→ **EXERCISE DIRECTIONS**:
Your answer should consist of each line from the data below that contains "nearest".

→ **EXCERPTED DATA**:
- - - -
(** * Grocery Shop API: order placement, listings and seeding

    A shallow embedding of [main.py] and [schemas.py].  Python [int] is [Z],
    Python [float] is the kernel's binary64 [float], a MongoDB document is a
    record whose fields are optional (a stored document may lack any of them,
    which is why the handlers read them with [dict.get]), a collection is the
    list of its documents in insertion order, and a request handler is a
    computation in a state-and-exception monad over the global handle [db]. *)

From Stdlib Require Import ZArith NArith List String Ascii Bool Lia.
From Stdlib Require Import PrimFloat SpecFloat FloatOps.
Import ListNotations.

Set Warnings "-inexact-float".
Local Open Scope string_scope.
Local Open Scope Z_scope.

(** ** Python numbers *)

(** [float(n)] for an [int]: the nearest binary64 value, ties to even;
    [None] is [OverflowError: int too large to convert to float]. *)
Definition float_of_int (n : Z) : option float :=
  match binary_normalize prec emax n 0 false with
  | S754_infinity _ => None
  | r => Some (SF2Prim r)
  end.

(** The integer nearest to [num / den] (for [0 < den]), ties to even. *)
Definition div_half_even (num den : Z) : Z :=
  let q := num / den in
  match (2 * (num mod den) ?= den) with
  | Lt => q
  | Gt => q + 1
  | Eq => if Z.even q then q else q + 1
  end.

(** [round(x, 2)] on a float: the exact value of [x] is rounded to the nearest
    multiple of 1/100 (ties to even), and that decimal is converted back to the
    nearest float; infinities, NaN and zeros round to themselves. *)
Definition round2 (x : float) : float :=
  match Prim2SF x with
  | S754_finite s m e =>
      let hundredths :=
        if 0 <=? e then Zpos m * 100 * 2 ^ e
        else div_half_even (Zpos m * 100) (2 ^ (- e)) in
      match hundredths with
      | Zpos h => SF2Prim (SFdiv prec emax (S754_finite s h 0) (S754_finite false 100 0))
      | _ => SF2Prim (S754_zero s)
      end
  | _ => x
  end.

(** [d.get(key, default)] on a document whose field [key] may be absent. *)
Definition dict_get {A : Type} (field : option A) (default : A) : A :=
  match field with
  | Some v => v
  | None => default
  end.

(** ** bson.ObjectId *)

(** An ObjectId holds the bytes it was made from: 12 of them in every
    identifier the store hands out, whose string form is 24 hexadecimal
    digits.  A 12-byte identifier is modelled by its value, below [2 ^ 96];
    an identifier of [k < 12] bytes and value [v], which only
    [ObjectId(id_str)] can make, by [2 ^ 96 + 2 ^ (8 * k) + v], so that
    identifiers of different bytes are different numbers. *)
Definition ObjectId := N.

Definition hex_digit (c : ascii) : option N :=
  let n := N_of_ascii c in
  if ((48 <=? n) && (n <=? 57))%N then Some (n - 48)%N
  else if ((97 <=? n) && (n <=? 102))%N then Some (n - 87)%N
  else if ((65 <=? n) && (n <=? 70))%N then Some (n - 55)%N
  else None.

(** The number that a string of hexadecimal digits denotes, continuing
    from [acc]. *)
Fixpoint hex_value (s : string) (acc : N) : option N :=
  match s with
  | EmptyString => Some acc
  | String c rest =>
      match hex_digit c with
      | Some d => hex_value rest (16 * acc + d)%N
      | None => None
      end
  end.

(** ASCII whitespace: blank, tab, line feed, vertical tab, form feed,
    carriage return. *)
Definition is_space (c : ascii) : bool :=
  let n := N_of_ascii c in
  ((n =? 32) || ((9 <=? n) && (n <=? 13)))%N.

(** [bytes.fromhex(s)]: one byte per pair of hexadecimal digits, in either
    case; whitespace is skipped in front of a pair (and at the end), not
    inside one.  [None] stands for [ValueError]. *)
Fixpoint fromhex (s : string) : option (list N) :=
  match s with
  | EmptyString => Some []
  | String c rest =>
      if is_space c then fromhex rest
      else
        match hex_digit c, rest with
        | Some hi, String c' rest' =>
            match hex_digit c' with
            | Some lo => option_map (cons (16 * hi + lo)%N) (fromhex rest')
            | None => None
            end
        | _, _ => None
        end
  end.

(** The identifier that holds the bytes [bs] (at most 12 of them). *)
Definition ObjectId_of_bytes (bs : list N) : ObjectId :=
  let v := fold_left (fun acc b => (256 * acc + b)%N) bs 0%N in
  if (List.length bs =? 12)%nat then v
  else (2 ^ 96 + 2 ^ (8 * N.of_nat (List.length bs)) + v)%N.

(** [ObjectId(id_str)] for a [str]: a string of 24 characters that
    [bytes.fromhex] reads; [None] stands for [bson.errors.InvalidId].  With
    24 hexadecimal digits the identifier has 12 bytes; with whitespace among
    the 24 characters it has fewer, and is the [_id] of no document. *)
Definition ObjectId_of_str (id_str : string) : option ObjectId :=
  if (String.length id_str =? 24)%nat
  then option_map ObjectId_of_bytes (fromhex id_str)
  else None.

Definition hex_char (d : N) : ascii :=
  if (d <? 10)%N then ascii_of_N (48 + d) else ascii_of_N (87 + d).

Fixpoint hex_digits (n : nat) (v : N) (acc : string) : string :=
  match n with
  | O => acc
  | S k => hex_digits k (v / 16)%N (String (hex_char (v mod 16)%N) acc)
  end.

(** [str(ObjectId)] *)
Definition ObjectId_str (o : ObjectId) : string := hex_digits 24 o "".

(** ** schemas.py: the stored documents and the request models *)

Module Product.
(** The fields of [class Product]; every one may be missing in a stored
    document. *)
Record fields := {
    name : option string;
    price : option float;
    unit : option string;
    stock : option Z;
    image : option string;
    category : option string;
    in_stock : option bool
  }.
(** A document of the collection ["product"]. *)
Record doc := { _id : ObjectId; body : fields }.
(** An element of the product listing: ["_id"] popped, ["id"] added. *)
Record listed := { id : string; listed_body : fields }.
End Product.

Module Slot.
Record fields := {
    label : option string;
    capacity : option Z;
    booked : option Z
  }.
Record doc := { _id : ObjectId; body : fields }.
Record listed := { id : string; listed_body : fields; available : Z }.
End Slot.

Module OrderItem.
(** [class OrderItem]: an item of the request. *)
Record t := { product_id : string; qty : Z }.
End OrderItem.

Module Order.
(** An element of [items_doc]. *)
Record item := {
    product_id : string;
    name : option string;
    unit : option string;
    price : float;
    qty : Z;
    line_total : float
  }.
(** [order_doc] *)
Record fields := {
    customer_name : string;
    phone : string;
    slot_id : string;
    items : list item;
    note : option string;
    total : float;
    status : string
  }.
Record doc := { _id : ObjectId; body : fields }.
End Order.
- - - -
→ **RESPONSE BOX**:
(** [float(n)] for an [int]: the nearest binary64 value, ties to even;
(** The integer nearest to [num / den] (for [0 < den]), ties to even. *)
(** [round(x, 2)] on a float: the exact value of [x] is rounded to the nearest
    nearest float; infinities, NaN and zeros round to themselves. *)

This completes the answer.